What needs to be done => Output each line of the data word for word, from the first through the line that holds "Lemma CrewMember_fields_one_bad kw", and leave off whatever follows.

※

Ltac member_outcomes kw :=
  pose proof (Field_required "member_id" (kw_member_id kw)
                (constr_str_decides 3 10)) as O1;
  pose proof (Field_required "name" (kw_name kw)
                (constr_str_decides 2 50)) as O2;
  pose proof (Field_required "rank" (kw_rank kw) Rank_decides) as O3;
  pose proof (Field_required "age" (kw_age kw)
                (constr_int_decides 18 80)) as O4;
  pose proof (Field_required "specialization" (kw_specialization kw)
                (constr_str_decides 3 30)) as O5;
  pose proof (Field_required "years_experience" (kw_years_experience kw)
                (constr_int_decides 0 50)) as O6.

Lemma CrewMember_fields_within kw :
  (forall f, CrewMember_within_bounds kw f = true) ->
  exists self, CrewMember_fields kw = Ok self /\ CrewMember_supplied kw self.
Proof.
  intros H. member_outcomes kw.
  required_ok O1 (H F_member_id). required_ok O2 (H F_name).
  required_ok O3 (H F_rank). required_ok O4 (H F_age).
  required_ok O5 (H F_specialization). required_ok O6 (H F_years_experience).
  unfold CrewMember_fields.
  rewrite O1, O2, O3, O4, O5, O6, !Field_any. simpl.
  eexists. split; [reflexivity|].
  unfold CrewMember_supplied; simpl. subst.
  repeat split; assumption.
Qed.

Lemma CrewMember_fields_Ok_inv kw self :
  CrewMember_fields kw = Ok self ->
  (forall f, CrewMember_within_bounds kw f = true) /\
  CrewMember_supplied kw self.
Proof.
  intros H. unfold CrewMember_fields in H. ap_inv H.
  rewrite ?Field_any in *. member_outcomes kw.
  outcome_inv O1. outcome_inv O2. outcome_inv O3. outcome_inv O4.
  outcome_inv O5. outcome_inv O6.
  repeat match goal with E : Ok _ = Ok _ |- _ => injection E as E end.
  subst. split.
  - intros []; simpl; auto.
  - unfold CrewMember_supplied; simpl. repeat split; assumption.
Qed.

Lemma CrewMember_fields_sound kw : Spec.sound (CrewMember_fields kw).
Proof.
  member_outcomes kw. unfold CrewMember_fields. rewrite !Field_any.
  repeat apply ap_sound; simpl; auto;
    eapply required_outcome_sound; eassumption.
Qed.

Lemma CrewMember_fields_one_bad kw f :
  CrewMember_within_bounds kw f = false ->
  (forall g, g <> f -> CrewMember_within_bounds kw g = true) ->
  exists es, CrewMember_fields kw = ValidationError es /\
             Spec.field_errors (CrewMember_field_name f) es.
Proof.
  intros Hf H. member_outcomes kw.
  unfold CrewMember_fields. rewrite !Field_any.
  destruct f; try discriminate Hf;
    settle O1 F_member_id H Hf; settle O2 F_name H Hf;
    settle O3 F_rank H Hf; settle O4 F_age H Hf;
    settle O5 F_specialization H Hf; settle O6 F_years_experience H Hf;
    rewrite O1, O2, O3, O4, O5, O6; simpl;
    eexists; (split; [reflexivity|assumption]).
Qed.
Lemma find_bind_range_Some m e RangeId ResType SrcIndex :
  find_bind_range m RangeId ResType SrcIndex = Some e ->
  exists m1 m2,
    m = m1 ++ e :: m2 /\
    (forall e', In e' m1 ->
                in_bind_range RangeId ResType SrcIndex e' = false) /\
    in_bind_range RangeId ResType SrcIndex e = true.
Proof.
  induction m as [|e' m IH]; simpl; [discriminate|].
  destruct (in_bind_range RangeId ResType SrcIndex e') eqn:E.
  - intros H; inversion H; subst. exists [], m. repeat split; auto.
    intros ? [].
  - intros H. destruct (IH H) as (m1 & m2 & -> & H1 & H2).
    exists (e' :: m1), m2. repeat split; auto.
    intros e'' [<-|Hin]; auto.
Qed.

Lemma find_bind_range_none m RangeId ResType SrcIndex :
  (forall e, In e m -> in_bind_range RangeId ResType SrcIndex e = false) ->
  find_bind_range m RangeId ResType SrcIndex = None.
Proof.
  induction m as [|e m IH]; simpl; auto. intros H.
  rewrite (H e) by (now left). apply IH. intros e' Hin. apply H. now right.
Qed.

Lemma to_string_u32 n : to_string (u32 n) = to_string n.
Proof.
  unfold to_string, u32, two32. now rewrite Z.mod_mod.
Qed.

(** [ReplaceBindPoint] on the span [src] between [A] and [R]. *)
Lemma ReplaceBindPoint_on_index ExtResMap ResClass RangeId A src R :
  let DXIL := A ++ src ++ R in
  ReplaceBindPoint ExtResMap ResClass RangeId (length A)
    (length A + length src) DXIL =
  match stoi src with
  | StoiValue z =>
      match ResClassToType ResClass with
      | None => Undefined
      | Some ResType =>
          match find_bind_range ExtResMap RangeId ResType (u32 z) with
          | None => Throw (lit "Failed to find resource in ResourceMap") DXIL
          | Some (pBind, pExt) =>
              Ret tt (A ++ to_string (BindPoint (snd pBind)
                                      + (u32 z - SrcBindPoint pExt))
                        ++ R)
          end
      end
  | StoiInvalidArgument => Throw (lit "std::invalid_argument") DXIL
  | StoiOutOfRange => Throw (lit "std::out_of_range") DXIL
  end.
Proof.
  intros DXIL. unfold ReplaceBindPoint, bind, get.
  replace (length A + length src - length A) with (length src) by lia.
  unfold substr.
  assert (Hle : (length A <=? length DXIL) = true).
  { apply Nat.leb_le. unfold DXIL. rewrite length_app. lia. }
  rewrite Hle. unfold or_out_of_range, ret.
  unfold DXIL at 1. rewrite skipn_app_exact, firstn_app_exact.
  unfold stoi_u32. destruct (stoi src) as [z| |]; auto. unfold ret.
  destruct (ResClassToType ResClass) as [ResType|]; auto.
  destruct (find_bind_range ExtResMap RangeId ResType (u32 z))
    as [[pBind pExt]|]; auto.
  unfold put. f_equal. unfold DXIL.
  rewrite firstn_app_exact.
  replace (A ++ src ++ R) with ((A ++ src) ++ R) by now rewrite app_assoc.
  rewrite <- length_app, skipn_app_exact. do 2 f_equal.
  rewrite to_string_u32. unfold to_string. f_equal.
  unfold u32, two32. now rewrite Zplus_mod_idemp_r.
Qed.

End HandleFacts.

(* ================================================================== *)
(** * The createHandle patcher at a dynamic index *)
(* ================================================================== *)

Section DynamicIndexFacts.
Definition VectorSet (self : Vector) (item : Item) (iIdx : Z) (bClean : bool)
  : exec vresult :=
  match self with
  | None => Ok (Val ERR_NOINIT, None, [])
  | Some pData =>
      if (iIdx <? 0) || (iSize_ pData <=? iIdx)
      then Ok (Val ERR_IDX, Some pData, [])
      else
        es <- (if bClean
               then old <- read (aItem_ pData) iIdx ;; call_destroy pData old
               else Ok []) ;;
        a <- write (aItem_ pData) iIdx item ;;
        Ok (Val SUCC, Some (set_items pData a), es)
  end.

(** [VectorGet]; [pItem] is a valid pointer (the function does not test
    it), and the second component of the result is what was stored
    through it, [None] when nothing was. *)
Definition VectorGet (self : Vector) (iIdx : Z) : exec (RtnCode * option Item) :=
  match self with
  | None => Ok (ERR_NOINIT, None)
  | Some pData =>
      if (iIdx <? 0) || (iSize_ pData <=? iIdx) then Ok (ERR_IDX, None)
      else
        item <- read (aItem_ pData) iIdx ;;
        Ok (SUCC, Some item)
  end.

(** [VectorSetDestroy]: the body ends after the assignment, without a
    [return] statement. *)
Definition VectorSetDestroy (self : Vector) (pFunc : option callback)
  : exec vresult :=
  match self with
  | None => Ok (Val ERR_NOINIT, None, [])
  | Some pData => Ok (Indeterminate, Some (set_destroy pData pFunc), [])
  end.

(** [VectorDeinit]: with [bClean], the clean method runs on the items at
    [0 .. iSize_ - 1]; then the three blocks are freed and the handle is
    set to null.  The result is the handle afterwards and the destroy
    calls. *)
Definition VectorDeinit (self : Vector) (bClean : bool)
  : exec (Vector * list event) :=
  match self with
  | None => Ok (None, [])
  | Some pData =>
      es <- (if bClean
             then destroy_from pData (Z.to_nat (iSize_ pData)) 0
             else Ok []) ;;
      Ok (None, es)
  end.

※

Written answer =>
Ltac member_outcomes kw :=
  pose proof (Field_required "member_id" (kw_member_id kw)
                (constr_str_decides 3 10)) as O1;
  pose proof (Field_required "name" (kw_name kw)
                (constr_str_decides 2 50)) as O2;
  pose proof (Field_required "rank" (kw_rank kw) Rank_decides) as O3;
  pose proof (Field_required "age" (kw_age kw)
                (constr_int_decides 18 80)) as O4;
  pose proof (Field_required "specialization" (kw_specialization kw)
                (constr_str_decides 3 30)) as O5;
  pose proof (Field_required "years_experience" (kw_years_experience kw)
                (constr_int_decides 0 50)) as O6.

Lemma CrewMember_fields_within kw :
  (forall f, CrewMember_within_bounds kw f = true) ->
  exists self, CrewMember_fields kw = Ok self /\ CrewMember_supplied kw self.
Proof.
  intros H. member_outcomes kw.
  required_ok O1 (H F_member_id). required_ok O2 (H F_name).
  required_ok O3 (H F_rank). required_ok O4 (H F_age).
  required_ok O5 (H F_specialization). required_ok O6 (H F_years_experience).
  unfold CrewMember_fields.
  rewrite O1, O2, O3, O4, O5, O6, !Field_any. simpl.
  eexists. split; [reflexivity|].
  unfold CrewMember_supplied; simpl. subst.
  repeat split; assumption.
Qed.

Lemma CrewMember_fields_Ok_inv kw self :
  CrewMember_fields kw = Ok self ->
  (forall f, CrewMember_within_bounds kw f = true) /\
  CrewMember_supplied kw self.
Proof.
  intros H. unfold CrewMember_fields in H. ap_inv H.
  rewrite ?Field_any in *. member_outcomes kw.
  outcome_inv O1. outcome_inv O2. outcome_inv O3. outcome_inv O4.
  outcome_inv O5. outcome_inv O6.
  repeat match goal with E : Ok _ = Ok _ |- _ => injection E as E end.
  subst. split.
  - intros []; simpl; auto.
  - unfold CrewMember_supplied; simpl. repeat split; assumption.
Qed.

Lemma CrewMember_fields_sound kw : Spec.sound (CrewMember_fields kw).
Proof.
  member_outcomes kw. unfold CrewMember_fields. rewrite !Field_any.
  repeat apply ap_sound; simpl; auto;
    eapply required_outcome_sound; eassumption.
Qed.

Lemma CrewMember_fields_one_bad kw f :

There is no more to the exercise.